Altice

Altice diz que despedimentos não são prioridade

Alexandre Fonseca, presidente da Altice, diz que o acordo entre a empresa e sindicatos está quase pronto e está confiante de que nas próximas semanas já possam ser anunciadas algumas medidas.

ANTÓNIO JOSÉ/LUSA

O presidente executivo da Altice, Alexandre Fonseca, afirma que está em vias de fechar acordo com os sindicatos e conta com a ajuda de João Proença, ex-líder da UGT, para atingir “paz social”. O líder da operadora de telecomunicações assegura, em entrevista ao Diário de Notícias, que “neste momento” os despedimentos são “um tema que não está na nossa prioridade”. O objetivo, diz, é criar estabilidade laboral. 

Nos últimos tempos, a tensão entre trabalhadores, sindicatos e a operadora, nomeadamente devido à transferência de trabalhadores para outras empresas, tem marcado o nome e a história da empresa. Alegadamente, a Altice chegou a contactar o Governo, dizendo que estava a ponderar despedir cerca de três mil trabalhadores — dos 20 mil que emprega direta e indiretamente. Mas Alexandre Fonseca garante que “neste momento esse é um tema que não está na nossa prioridade, na nossa lista de atividades”.

Os sindicatos, contudo, querem saber com o que podem contar nos próximos tempos.
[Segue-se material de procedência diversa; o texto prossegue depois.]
(** * CSSInlineEditor: the HTML-to-CSS quick-edit provider of Brackets

    A shallow embedding of [src/editor/CSSInlineEditor.js]:
    - [JSString]: the string built-ins the selector resolver calls;
    - [_getSelectorName]: position context to CSS selector;
    - the provider [htmlToCSSProvider], its closures ([Session]) and the
      callbacks the browser and the asynchronous collaborators drive,
      as a state-passing step function over a [World]. *)

From Stdlib Require Import ZArith Lia Ascii String.
From stdpp Require Import base option list strings relations.

Open Scope Z_scope.

(** ** JavaScript string built-ins

    Strings are sequences of code units; indices and counts are JavaScript
    numbers, here integers.  Each built-in clamps its numeric arguments the
    way ECMAScript prescribes. *)
Module JSString.

Definition len (s : string) : Z := Z.of_nat (String.length s).

Fixpoint take (n : nat) (s : string) : string :=
  match n, s with
  | S n', String c s' => String c (take n' s')
  | _, _ => EmptyString
  end.

Fixpoint drop (n : nat) (s : string) : string :=
  match n, s with
  | S n', String _ s' => drop n' s'
  | _, _ => s
  end.

(** [min(max(x, 0), len)] *)
Definition clamp (s : string) (x : Z) : Z := Z.min (Z.max x 0) (len s).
O líder diz, ao mesmo jornal, que “qualquer gestor que assuma compromissos ad eternum e sem um time frame é irrefletido”, considerando que é necessário “viver a vida das organizações à luz daquilo que são os momentos que atravessam”.

O líder da empresa que chegou a Portugal em 2012 e, três anos depois, era já dona da maior operadora de telecomunicações portuguesa afirma que o objetivo “é criarmos estabilidade laboral”, “através da paz social, do diálogo”. Alexandre Fonseca realçou ainda que conta com todos os colaboradores que estejam interessados em participar “de forma ativa neste projeto ambicioso de continuar a liderar o setor das telecomunicações” em Portugal.
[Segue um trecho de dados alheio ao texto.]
(** * dag_servier: the bronze / silver / gold operators and their workflow graph

    A shallow embedding of [dags/custom_operator/custom_operator.py] and
    [dags/dag.py].  Python strings are [string]s of characters, with
    [str.lower] taken as given where the engine folds case, [pathlib.Path]
    values are lists of path components, the calls into [app.utils.utils]
    are boundary calls acting on an explicit world (local files, bucket
    blobs, and the log of the calls made), and a raised exception is the
    [Raise] constructor of the result type. *)

From stdpp Require Import gmap strings list fin_maps relations pretty.
From Stdlib Require Import Ascii.

Set Warnings "-clear-no-such-hyp".

(** ** Python strings *)

Module PyStr.

(** The lower-case form of an ASCII letter [A]..[Z]; any other character
    is returned as it is. *)
Definition lower_ascii (c : ascii) : ascii :=
  let n := nat_of_ascii c in
  if (65 <=? n)%nat && (n <=? 90)%nat then ascii_of_nat (n + 32) else c.

(** The lower-casing of ASCII text: [A]..[Z] go to [a]..[z] and every
    other character stays.  It is [s.lower()] on ASCII text only and
    serves the small run; the engine takes [str.lower] as given. *)
Fixpoint ascii_lower (s : string) : string :=
  match s with
  | EmptyString => EmptyString
  | String c s' => String (lower_ascii c) (ascii_lower s')
  end.

(** [sub in s]: some suffix of [s] starts with [sub]. *)
Fixpoint contains (sub s : string) : bool :=
  String.prefix sub s ||
  match s with
  | EmptyString => false
  | String _ s' => contains sub s'
  end.

(** The mathematical reading of [sub in s]. *)
Definition occurs_in (sub s : string) : Prop :=
  ∃ before after : string, s = before +:+ sub +:+ after.

(** [s.replace(old, new)] for one-character [old] and [new]. *)
Fixpoint replace_char (old new : ascii) (s : string) : string :=
  match s with
  | EmptyString => EmptyString
  | String c s' =>
      String (if Ascii.eqb c old then new else c) (replace_char old new s')
  end.

(** [s.rfind(c)], with [None] for Python's [-1]. *)
Fixpoint rfind (c : ascii) (s : string) : option nat :=
  match s with
  | EmptyString => None
  | String d s' =>
      match rfind c s' with
      | Some i => Some (S i)
      | None => if Ascii.eqb d c then Some 0%nat else None
      end
  end.

(** [s[:i]] *)
Definition take (i : nat) (s : string) : string := String.substring 0 i s.

(** [s.split(sep)] for a one-character [sep], empty pieces dropped. *)
Fixpoint split_nonempty (sep : ascii) (cur : string) (s : string) : list string :=
  match s with
  | EmptyString => if String.eqb cur "" then [] else [cur]
  | String c s' =>
      if Ascii.eqb c sep
      then (if String.eqb cur "" then [] else [cur]) ++ split_nonempty sep "" s'
      else split_nonempty sep (cur +:+ String c "") s'
  end.

End PyStr.

(** ** pathlib paths *)

(** An absolute path is the list of its components below the root; a
    component is a file or directory name and holds no separator. *)
Abbreviation Path := (list string).

Module PyPath.

(** [p / s] for a single component [s]. *)
Definition div (p : Path) (s : string) : Path := p ++ [s].

(** [p.parent]; the root is its own parent. *)
Definition parent (p : Path) : Path := removelast p.

(** [p.name]; empty for the root. *)
Definition name (p : Path) : string := List.last p "".

(** [p.stem]: the name without its last suffix.  A leading dot or a
    trailing dot does not start a suffix. *)
Definition stem (p : Path) : string :=
  let n := name p in
  match PyStr.rfind "."%char n with
  | Some i =>
      if (0 <? i)%nat && (i <? String.length n - 1)%nat
      then PyStr.take i n else n
  | None => n
  end.

(** [p.parents[k]] *)
Fixpoint parents (k : nat) (p : Path) : Path :=
  match k with
  | O => parent p
  | S k' => parents k' (parent p)
  end.

(** [str(p)] *)
Fixpoint to_str (p : Path) : string :=
  match p with
  | [] => ""
  | c :: p' => "/" +:+ c +:+ to_str p'
  end.

(** [Path(s)] for an absolute [s]. *)
Definition of_str (s : string) : Path := PyStr.split_nonempty "/"%char "" s.

(** The directories above [p], the root first: its proper prefixes. *)
Fixpoint ancestors (p : Path) : list Path :=
  match p with
  | [] => []
  | c :: p' => [] :: map (cons c) (ancestors p')
  end.

End PyPath.

Notation "p // s" := (PyPath.div p s) (at level 40, left associativity).

(** A function argument that accepts [str] or [Path]. *)
Inductive PathLike :=
  | PStr (s : string)
  | PPath (p : Path).

Definition fspath (x : PathLike) : Path :=
  match x with
  | PStr s => PyPath.of_str s
  | PPath p => p
  end.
Acordo com sindicatos nas próximas semanas

O acordo com os sindicatos não está ainda assinado, mas Alexandre Fonseca assegura que está quase: “Hoje temos já vários caminhos apontados”. Refere que há “estruturas que ainda não compreendem a importância do diálogo”, mas que há também estruturas sindicais que compreendem o trabalho que fazem em prol “do desenvolvimento desta paz social interna” e que já estão a trabalhar em conjunto.

Alexandre Fonseca está convicto de que “nas próximas semanas teremos condições para começarmos a anunciar algumas medidas que revelem o acordo entre a empresa” e os sindicatos. O presidente não revela, contudo, datas concretas, dizendo que a sua preocupação é fazer “um acordo sólido, que tenha reflexo na vida profissional e pessoal dos colaboradores”.